The challenge of building trust amidst rampant fraud

Few scams are more detestable than those that involve fake drugs for major diseases, especially in poor countries. This week, the Mail and Guardian reported on the problem of counterfeit malaria medicines:

Some of the fake drugs contain artemisinin, but not enough to kill all the parasites in a child’s body. Not only will the child struggle to recover, but the parasites that survive may become resistant to the drug and spread a form of the disease that ACTs (artemisinin combination therapy) will no longer cure.

Such scams make an epidemic worse, hurt the people who use them, and erode already thin trust in the idea that medicines and public health schemes can improve individual- and collective well-being.

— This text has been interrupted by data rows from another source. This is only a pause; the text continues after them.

(* ===== verification/SchedulerFsm.v ===== *)
(** * SchedulerFsm: the job status machine

    [src/pypepper/scheduler/events.py].  Each job owns a machine built from
    [_OPTIONS]; no transition carries a handler.  The section at the end relates
    the machine to the store's status fence ([Lifecycle]). *)
From S2P Require Import Prelude Json Lifecycle Fsm.

(** The module's [Event] constants.  The machine reads their flow and name;
    [event.new] leaves the flow empty. *)
Inductive SchedEvent : Type := INIT | SCHEDULE | RUN | FAIL | COMPLETE | CANCEL.

#[export] Instance SchedEvent_eq_dec : EqDecision SchedEvent.
Proof. solve_decision. Defined.

Definition sched_event_name (e : SchedEvent) : string :=
  match e with
  | INIT => "init"
  | SCHEDULE => "schedule"
  | RUN => "run"
  | FAIL => "fail"
  | COMPLETE => "complete"
  | CANCEL => "cancel"
  end.

(** [Event.data.src]: descriptive metadata, not read by the machine. *)
Definition sched_event_src (e : SchedEvent) : Status :=
  match e with
  | INIT => UNKNOWN
  | SCHEDULE => INITIALIZING
  | RUN => SCHEDULED
  | FAIL | COMPLETE | CANCEL => IN_PROGRESS
  end.

#[export] Instance sched_event : IEvent SchedEvent :=
  {| event_flow := λ _, ""; event_name := sched_event_name |}.

(** [fsm.State(Status.X)]. *)
Definition state_of (s : Status) : State := mkState (status_value s).

(** A handler-free machine: there is no handler object. *)
Abbreviation SFSM := (@FSM SchedEvent Empty_set unit).
Abbreviation STransition := (@Transition SchedEvent Empty_set unit).

Definition sched_transition (ev : SchedEvent) (from : list Status) (to : Status) : STransition :=
  mkTransition ev (map state_of from) (state_of to) None None.

(** [_OPTIONS]. *)
Definition _OPTIONS : @Options SchedEvent Empty_set unit :=
  mkOptions "scheduler_fsm" (state_of UNKNOWN)
    [ sched_transition INIT [UNKNOWN] INITIALIZING;
      sched_transition SCHEDULE [INITIALIZING] SCHEDULED;
      sched_transition RUN [SCHEDULED] IN_PROGRESS;
      sched_transition FAIL [IN_PROGRESS] FAILED;
      sched_transition COMPLETE [IN_PROGRESS] COMPLETED;
      sched_transition CANCEL [SCHEDULED; IN_PROGRESS] CANCELLED ].

(** [build_scheduler_fsm()] and the wrapper class [FSM]. *)
Definition build_scheduler_fsm : SFSM := fsm_new _OPTIONS.

Definition sched_on (ev : SchedEvent) (f : SFSM) : outcome (Response unit) * SFSM :=
  let '(o, (f', _)) := on (λ _, true) (λ h : Empty_set, match h with end) ev None None (f, tt) in (o, f').

(** ** The specification: the transition diagram *)
Definition sched_next (ev : SchedEvent) (s : Status) : option Status :=
  match ev, s with
  | INIT, UNKNOWN => Some INITIALIZING
  | SCHEDULE, INITIALIZING => Some SCHEDULED
  | RUN, SCHEDULED => Some IN_PROGRESS
  | FAIL, IN_PROGRESS => Some FAILED
  | COMPLETE, IN_PROGRESS => Some COMPLETED
  | CANCEL, (SCHEDULED | IN_PROGRESS) => Some CANCELLED
  | _, _ => None
  end.

Inductive sched_step : Status → Status → Prop :=
| sched_step_intro ev a b : sched_next ev a = Some b → sched_step a b.

(** The scheduler's machine in status [s]. *)
Definition fsm_at (s : Status) : SFSM := restore (Some (state_of s)) build_scheduler_fsm.

Lemma fsm_at_UNKNOWN : build_scheduler_fsm = fsm_at UNKNOWN.
Proof. done. Qed.

Lemma sched_declared ev s :
  declared (transitions _OPTIONS) ev (state_of s)
  = (λ b, mkTarget (state_of b) None None) <$> sched_next ev s.
Proof. destruct ev, s; vm_compute; reflexivity. Qed.

(** The machine in status [s] steps as the diagram says, and answers any other
    event with the invalid-event error, staying where it is. *)
Lemma sched_on_at ev s :
  sched_on ev (fsm_at s) =
    match sched_next ev s with
    | Some b => (Ret (mkResponse (Some (state_of b)) None None None), fsm_at b)
    | None => (Ret (mkResponse (Some (state_of s))
                 (Some (InternalException ERROR_INVALID_EVENT)) None None), fsm_at s)
    end.
Proof.
  pose proof (on_no_handler (W := unit) (R := unit) (λ _ : unit, true) (λ h : Empty_set, match h with end) _OPTIONS ev (state_of s) tt) as H.
  rewrite sched_declared in H. unfold sched_on, fsm_at, build_scheduler_fsm.
  rewrite H by (repeat constructor). by destruct (sched_next ev s).
Qed.

(** Proofs use [sched_on_at]: the table itself is unfolded last. *)
#[global] Strategy opaque [build_scheduler_fsm].

Lemma restore_fsm_at a s : restore (Some (state_of a)) (fsm_at s) = fsm_at a.
Proof. reflexivity. Qed.

(** ** Reachability *)
Definition reaches : Status → Status → Prop := rtc sched_step.

Lemma sched_step_fence a b : sched_step a b → fence a b = true.
Proof. intros [ev a' b' H]. by destruct ev, a'; simplify_eq/=. Qed.

Lemma reaches_fence a b : reaches a b → fence a b = true.
Proof.
  induction 1 as [a|a b c Hab _ IH]; [apply fence_refl |].
  eapply fence_trans; [by apply sched_step_fence | done].
Qed.

(** A run of the machine through a list of events. *)
Fixpoint sched_run (evs : list SchedEvent) (s : Status) : option Status :=
  match evs with
  | [] => Some s
  | ev :: evs' => match sched_next ev s with Some b => sched_run evs' b | None => None end
  end.

Lemma sched_run_reaches evs a b : sched_run evs a = Some b → reaches a b.
Proof.
  revert a. induction evs as [|ev evs IH]; simpl; intros a H; [by simplify_eq; constructor |].
  destruct (sched_next ev a) as [c|] eqn:Hc; [| done].
  eapply rtc_l; [by econstructor | by apply IH].
Qed.

(** Events that lead from [a] to [b] when the fence lets [b] replace [a]. *)
Definition path (a b : Status) : list SchedEvent :=
  let to_progress := match a with
    | UNKNOWN => [INIT; SCHEDULE; RUN] | INITIALIZING => [SCHEDULE; RUN]
    | SCHEDULED => [RUN] | _ => [] end in
  if decide (a = b) then []
  else match b with
  | UNKNOWN => []
  | INITIALIZING => [INIT]
  | SCHEDULED => match a with UNKNOWN => [INIT; SCHEDULE] | _ => [SCHEDULE] end
  | IN_PROGRESS => to_progress
  | FAILED => to_progress ++ [FAIL]
  | COMPLETED => to_progress ++ [COMPLETE]
  | CANCELLED => to_progress ++ [CANCEL]
  end.

Lemma path_run a b : fence a b = true → sched_run (path a b) a = Some b.
Proof.
  destruct a, b; vm_compute; first [reflexivity | discriminate].
Qed.

Lemma fence_reaches a b : fence a b = true → reaches a b.
Proof. intros Hf. by eapply sched_run_reaches, path_run. Qed.

Lemma fence_iff_reaches a b : fence a b = true ↔ reaches a b.
Proof. split; [apply fence_reaches | apply reaches_fence]. Qed.

(** [Failed], [Completed] and [Cancelled] are final. *)
Definition terminal (s : Status) : bool :=
  match s with FAILED | COMPLETED | CANCELLED => true | _ => false end.

Lemma terminal_sched_next ev s : terminal s = true → sched_next ev s = None.
Proof. by destruct s, ev. Qed.

Lemma terminal_reaches a b : terminal a = true → reaches a b → b = a.
Proof.
  intros Ht Hr. inversion Hr as [|? c ? Hs]; subst; [done |].
  inversion Hs as [ev ? ? Hn]; subst. by rewrite (terminal_sched_next ev _ Ht) in Hn.
Qed.

(** ** Properties *)

(** C17: the store fence is the reachability relation of the status machine.  A
    [put] may replace a durable status by another exactly when the scheduler's
    machine, started from the scheduler's options in the durable status, can
    reach the incoming one by some sequence of accepted events. *)
Theorem put_applies_is_reachability a b :
  put_applies (Some (status_value a)) (status_value b) = true
  ↔ ∃ evs, fold_left (λ f ev, (sched_on ev f).2) evs (fsm_at a) = fsm_at b
       ∧ sched_run evs a = Some b.
Proof.
  change (fence a b = true ↔ ∃ evs,
    fold_left (λ f ev, (sched_on ev f).2) evs (fsm_at a) = fsm_at b ∧ sched_run evs a = Some b).
  split.
  - intros Hrun%path_run. exists (path a b). split; [| done].
    set (evs := path a b) in *. clearbody evs. revert a Hrun.
    induction evs as [|ev evs IH]; simpl; intros a Hrun; [by injection Hrun as -> |].
    rewrite sched_on_at. destruct (sched_next ev a) as [c|]; [| done]. by apply IH.
  - intros (evs & _ & H). by eapply reaches_fence, sched_run_reaches.
Qed.

(** C14: the job machine refines the transition diagram: an event the diagram
    allows moves the machine and is answered without error; any other event,
    and every event in a final status, leaves the machine as it was and is
    answered with the invalid-event error. *)
Theorem sched_fsm_refines_diagram ev s :
  sched_on ev (fsm_at s) =
    match sched_next ev s with
    | Some b => (Ret (mkResponse (Some (state_of b)) None None None), fsm_at b)
    | None => (Ret (mkResponse (Some (state_of s))
                 (Some (InternalException ERROR_INVALID_EVENT)) None None), fsm_at s)
    end
  ∧ (terminal s = true → sched_next ev s = None).
Proof. split; [apply sched_on_at | apply terminal_sched_next]. Qed.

Meanwhile, in Kenya, the Daily Nation reported on mobile phone scams of a type that our Uwezo-evaluation research team heard about in various villages last summer. Because Kenya has a very sophisticated technology for transferring money via mobile phone accounts, fraudsters have sent fake SMS messages telling people they have won a prize, and tricked victims into transferring their own money.

We found that citizens were increasingly ignoring all unsolicited messages, assuming that none of them could be trusted. It would not be surprising if some followed suit by reducing their use of this wonderful technology for financial transactions.

In order for most new technologies to realize their potential for improving human well-being, they must be trusted by citizens within society. In the U.S., there’s not much threat to online banking because of the occasional unsolicited email from the Nigerian lottery commission. But where the use of internet- and bio-medical technologies are still in their infancy, similar scams have the potential to wreak substantial and lasting havoc.

Crowdsourced/web-based education monitoring in Kenya

According to the PovertyMattersBlog , the same crowdsourcing technology I posted about earlier — which allowed people in Kenya to track ethnic violence in 2008 — will now be used to monitor education and health service delivery in that country, and perhaps elsewhere in Africa. Or at least that’s the plan. According to the posting, one of Ushahidi’s partners is Twaweza — the same organization that has contracted my colleagues Dan Posner, Lily Tsai, and myself to study the Uwezo education initiative in Kenya (we are busy preparing for field research as I write…)

Crowdsourcing violence reports in Kenya

Lately, I have been really fascinated by the various uses of handheld technology in Africa, especially in Kenya — which is well-known for cellphone-based banking. But I just came across this project — maybe I’m the last one to hear about it — called Ushahidi (which means “witness” in Swahili), and they created a “crowdmap” of the ethnic violence that followed the 2007 Kenyan elections. Basically, Kenyans from across the country texted reports of violence from their cellphones or via email, and they created a pretty complete picture of where and on what scale the violence took place (Guardian).

Obviously, this is incredibly cool, and very powerful. One of Amartya Sen’s most widely cited observations concerns the ability of democracies to prevent famines from occurring because information and pressure flow freely from citizens to politicians. This type of tool really takes citizen information flow to the next level.

I do wonder, however, to what extent such a tool could be manipulated in the future. Is there any way of verifying the accuracy of individual reports?